I did this dataframe to help you understand my problem:
df <- data.frame(code = c('A', 'A', 'B', 'B', 'B', 'C', 'D', 'D', 'E', 'E'), Value = c('high', 'low', 'medium', 'low', 'high', 'low', 'medium', 'low', 'low', 'medium'))
What I need to do is:
- eliminate duplicates from the first column based on the second column, so if we have a duplicate and between those rows is present the value 'high' pick that one, otherwise look for 'medium' and in the end 'low'.
In the end I would like to obtain the following dataframe:
final_df <- data.frame(code = c('A', 'B', 'C', 'D', 'E');
Value = c('high', 'high', 'low', 'medium', 'medium))
I don't know how to do it, I tried with nested for loops plus several if's but it does not work properly.. Thanks in advance to who is going to help.
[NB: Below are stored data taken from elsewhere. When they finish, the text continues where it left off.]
(** C1. For every column, every positive [length_limit] and every
    [padding_value], the matrix returned by [build_matrix] has one row per
    cell of the column and exactly [length_limit] columns, whatever the
    lengths of the tokenized rows, and the positions of a row that are not
    written from its vector hold the padding value. The call returns as
    soon as the tokenizer is registered and every row converts to float32. *)
Theorem build_matrix_fixed_width timeseries tokenizer_name length_limit
    padding_value padding :
  (0 < length_limit)%Z →
  (∀ tokenizer,
     get_from_registry tokenizer_name = Ok tokenizer →
     (∀ ts, ts ∈ timeseries →
        ∃ v, row_vector tokenizer padding_value ts = Ok v) →
     ∃ matrix,
       build_matrix timeseries tokenizer_name length_limit padding_value
         padding = Ok matrix) ∧
  (∀ matrix,
     build_matrix timeseries tokenizer_name length_limit padding_value padding
     = Ok matrix →
     length matrix = length timeseries ∧
     (∀ row, row ∈ matrix → length row = Z.to_nat length_limit) ∧
     ∃ tokenizer,
       get_from_registry tokenizer_name = Ok tokenizer ∧
       ∀ i ts, timeseries !! i = Some ts →
         ∃ vector row,
           row_vector tokenizer padding_value ts = Ok vector ∧
           matrix !! i = Some row ∧
           ∀ j : nat, (j < Z.to_nat length_limit)%nat →
             (if eq_str padding "right"
              then (Nat.min (length vector) (Z.to_nat length_limit) ≤ j)%nat
              else (j < Z.to_nat length_limit
                        - Nat.min (length vector) (Z.to_nat length_limit))%nat) →
             row !! j = Some (float32_of_number padding_value)).
Proof.
  intros Hpos. split.
  - intros tokenizer Hreg Hrows.
    destruct (build_matrix_returns timeseries tokenizer_name tokenizer
                length_limit padding_value padding) as (vs & _ & Hm);
      [done|done|lia|eauto].
  - intros matrix Hm.
    destruct (build_matrix_rows _ _ _ _ _ _ Hm)
      as (tokenizer & Hreg & _ & Hlen & Hrows).
    split; [done|]. split.
    + intros row (i & Hi)%list_elem_of_lookup.
      assert (i < length timeseries) as Hlt
        by (rewrite <- Hlen; by eapply lookup_lt_Some).
      apply lookup_lt_is_Some in Hlt as [ts Hts].
      destruct (Hrows _ _ Hts) as (v & _ & Hrow).
      rewrite Hi in Hrow. injection Hrow as ->. apply placed_row_length.
    + exists tokenizer. split; [done|]. intros i ts Hts.
      destruct (Hrows _ _ Hts) as (v & Hv & Hrow).
      exists v, (placed_row (Z.to_nat length_limit) padding
                   (float32_of_number padding_value) v).
      split; [done|]. split; [done|]. intros j Hj Hfree.
      destruct (eq_str padding "right") eqn:Hside.
      * rewrite placed_row_right by done.
        rewrite decide_False by lia. by rewrite decide_True.
      * rewrite placed_row_left by done. simpl. by rewrite decide_True.
Qed.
CodePudding user response:
df %>%
group_by(code) %>%
slice_max(factor(Value, c('low', 'medium', 'high')))
# A tibble: 5 x 2
# Groups: code [5]
code Value
<chr> <chr>
1 A high
2 B high
3 C low
4 D medium
5 E medium
CodePudding user response:
We can arrange
the columns and then do distinct
on the 'code' column
library(dplyr)
df %>%
arrange(code, match(Value, c("high", "medium", "low"))) %>%
distinct(code, .keep_all = TRUE)
-output
code Value
1 A high
2 B high
3 C low
4 D medium
5 E medium
If we want a base R
solution
df1 <- df[with(df, order(code, match(Value, c("high", "medium", "low")))),]
df1[!duplicated(df1$code),]